The Aure et Saint-Girons or Casta is an endangered French breed of domestic cattle. The breed name derives from its two principal areas of origin, the Vallée d'Aure in the département of the Hautes-Pyrénées, and the area of Saint-Girons and the Couserans in the Ariège. The name "Casta" derives from its chestnut colour.

== History ==

The Casta originates in the French Pyrénées. It is among the oldest breeds of the Midi. Traditionally, two types were recognised, from two different areas of the range: the Auroise, from the Vallée d'Aure in the département of the Hautes-Pyrénées; and the Saint-Gironnaise, from the area of Saint-Girons and the Couserans in the Ariège. The breed was found throughout the high Pyrénées, from the area of Tarbes in the west to Foix in the east.

The breed was officially named the "race bovine d'Aure et de Saint-Girons" in 1900. A herd-book was established in 1901 or in 1919.

During the 1960s there was some limited cross-breeding with the Bazadais breed of the Gironde.

Between 1930 and 1958, the population of the Casta fell from about 30 000 to less than 9 000 head. In the years after the Second World War, numbers fell still further, and by 1983 only 76 cows in 12 farms could be found.
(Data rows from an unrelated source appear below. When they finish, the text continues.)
(* ===== verification/Generator.v ===== *)
(** The program that makes and checks the hashes of the bcrypt authenticator:
    cmds/server/config/authenticators/bcrypt/generator/main.go.

    [GenerateFromPassword] of golang.org/x/crypto/bcrypt is a parameter, with
    what its documentation promises; it salts the hash, so the parameter is what
    it answers in one run of the program. A run reads its passwords from the
    terminal, prints lines and ends with an exit status. *)
From S2P Require Import Prelude.
From S2P Require Import GoStrings.
From S2P Require Import AAA.

(** ** hex.EncodeToString *)
Definition hex_digit (n : Z) : byte := if n <? 10 then u8 (48 + n) else u8 (87 + n).

Definition hex_EncodeToString (src : list byte) : gostring :=
  concat ((λ b, [hex_digit (Z.shiftr (b2z b) 4); hex_digit (Z.land (b2z b) 15)]) <$> src).

(** ** The package bcrypt *)
Class Bcrypt := GenerateFromPassword : list byte → Z → option (list byte).

Definition DefaultCost : Z := 10.

(** "GenerateFromPassword returns the bcrypt hash of the password":
    CompareHashAndPassword accepts it, and it rejects a hash that is too short. *)
Class BcryptLaws `{PL : Platform, BC : Bcrypt} := {
  generated_matches password cost hash :
    GenerateFromPassword password cost = Some hash → bcrypt_matches hash password = true;
  empty_hash_matches password : bcrypt_matches [] password = false;
}.

(** ** The program *)

(** A line of the output; the text of an error of a library is left out. *)
Inductive line :=
| Text (s : gostring)
| TextError (s : gostring).

(** The lines still to be typed at the terminal ([None]: the read fails, as it
    does at the end of the input), and the lines printed. *)
Record console := mkConsole {
  con_input : list (option gostring);
  con_output : list line;
}.

(** [None]: [os.Exit(1)]. *)
Definition program (A : Type) : Type := console → option A * console.

Definition program_ret {A} (a : A) : program A := λ k, (Some a, k).
Definition program_bind {A B} (m : program A) (f : A → program B) : program B := λ k,
  match m k with
  | (Some a, k) => f a k
  | (None, k) => (None, k)
  end.
Definition os_Exit {A} : program A := λ k, (None, k).
Definition fmt_Println (l : line) : program unit := λ k,
  (Some tt, mkConsole (con_input k) (con_output k ++ [l])).
Definition terminal_ReadPassword : program (option gostring) := λ k,
  match con_input k with
  | [] => (Some None, k)
  | raw :: rest => (Some raw, mkConsole rest (con_output k))
  end.

Declare Scope program_scope.
Delimit Scope program_scope with program.
Notation "x ← m ; k" := (program_bind m (λ x, k)) : program_scope.
Notation "m ;; k" := (program_bind m (λ _, k)) : program_scope.

(** [getPassword]. *)
Definition generator_getPassword (msg : gostring) : program gostring :=
  (fmt_Println (Text msg) ;;
   raw ← terminal_ReadPassword ;
   match raw with
   | None => fmt_Println (Text (str "unable to read input")) ;; os_Exit
   | Some raw => program_ret raw
   end)%program.

(** [verifyFlags]. *)
Definition generator_verifyFlags (mode : gostring) : program unit :=
  if decide (mode = [])
  then (fmt_Println
          (Text (str "supported password hashing modes: [bcrypt, verify-bcrypt], please provide one")) ;;
        os_Exit)%program
  else program_ret tt.

Definition prompt_password : gostring := str "Enter Password (echo is off): ".
Definition prompt_hex : gostring := str "Enter hex value (echo is off): ".

(** [main]. *)
Definition generator_main `{PL : Platform, BC : Bcrypt} (mode : gostring) : program unit :=
  (generator_verifyFlags mode ;;
   if decide (mode = str "bcrypt") then
     password ← generator_getPassword prompt_password ;
     match GenerateFromPassword password DefaultCost with
     | None => fmt_Println (TextError (str "hash generation failed: ")) ;; os_Exit
     | Some hash => fmt_Println (Text (str "bcrypt hex value: " ++ hex_EncodeToString hash))
     end
   else if decide (mode = str "verify-bcrypt") then
     password ← generator_getPassword prompt_password ;
     hexpw ← generator_getPassword prompt_hex ;
     match hex_DecodeString hexpw with
     | None => fmt_Println (TextError (str "hash decode from hex failed: ")) ;; os_Exit
     | Some hash =>
       if bcrypt_matches hash password
       then fmt_Println (Text (str "password validation success"))
       else (fmt_Println (TextError (str "password validation failed: ")) ;; os_Exit)
     end
   else fmt_Println (Text (str "unknown mode [" ++ mode ++ str "]")))%program.

(** ** Facts *)
Lemma hex_byte b s :
  hex_DecodeString (hex_digit (Z.shiftr (b2z b) 4) :: hex_digit (Z.land (b2z b) 15) :: s) =
  (λ rest, b :: rest) <$> hex_DecodeString s.
Proof. cbn [hex_DecodeString]. destruct b; cbn; by destruct (hex_DecodeString s). Qed.

Lemma hex_EncodeToString_nil src : hex_EncodeToString src = [] → src = [].
Proof. by destruct src. Qed.

Lemma hex_decode_encode src : hex_DecodeString (hex_EncodeToString src) = Some src.
Proof.
  unfold hex_EncodeToString. induction src as [|b src IH]; [done|].
  rewrite fmap_cons, concat_cons. cbn [app]. by rewrite hex_byte, IH.
Qed.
The breed was listed by the FAO as "endangered-maintained" in 2007. In 2005, the population was estimated at 427 head; in 2014 it was 320.

== Characteristics ==

The Casta is usually grey, but may also be chestnut-brown. The skin and mucous membranes are pale. The horns are lyre-shaped. Bulls weigh about 900 kg and cows about 600 kg. Cows stand about 135 cm at the withers.

== Uses ==

The Casta was originally a triple-purpose breed, kept for meat, for milk, and for draught work. It is now raised mainly for meat. The milk has a high fat content, and is used in the production of Bethmale cheese.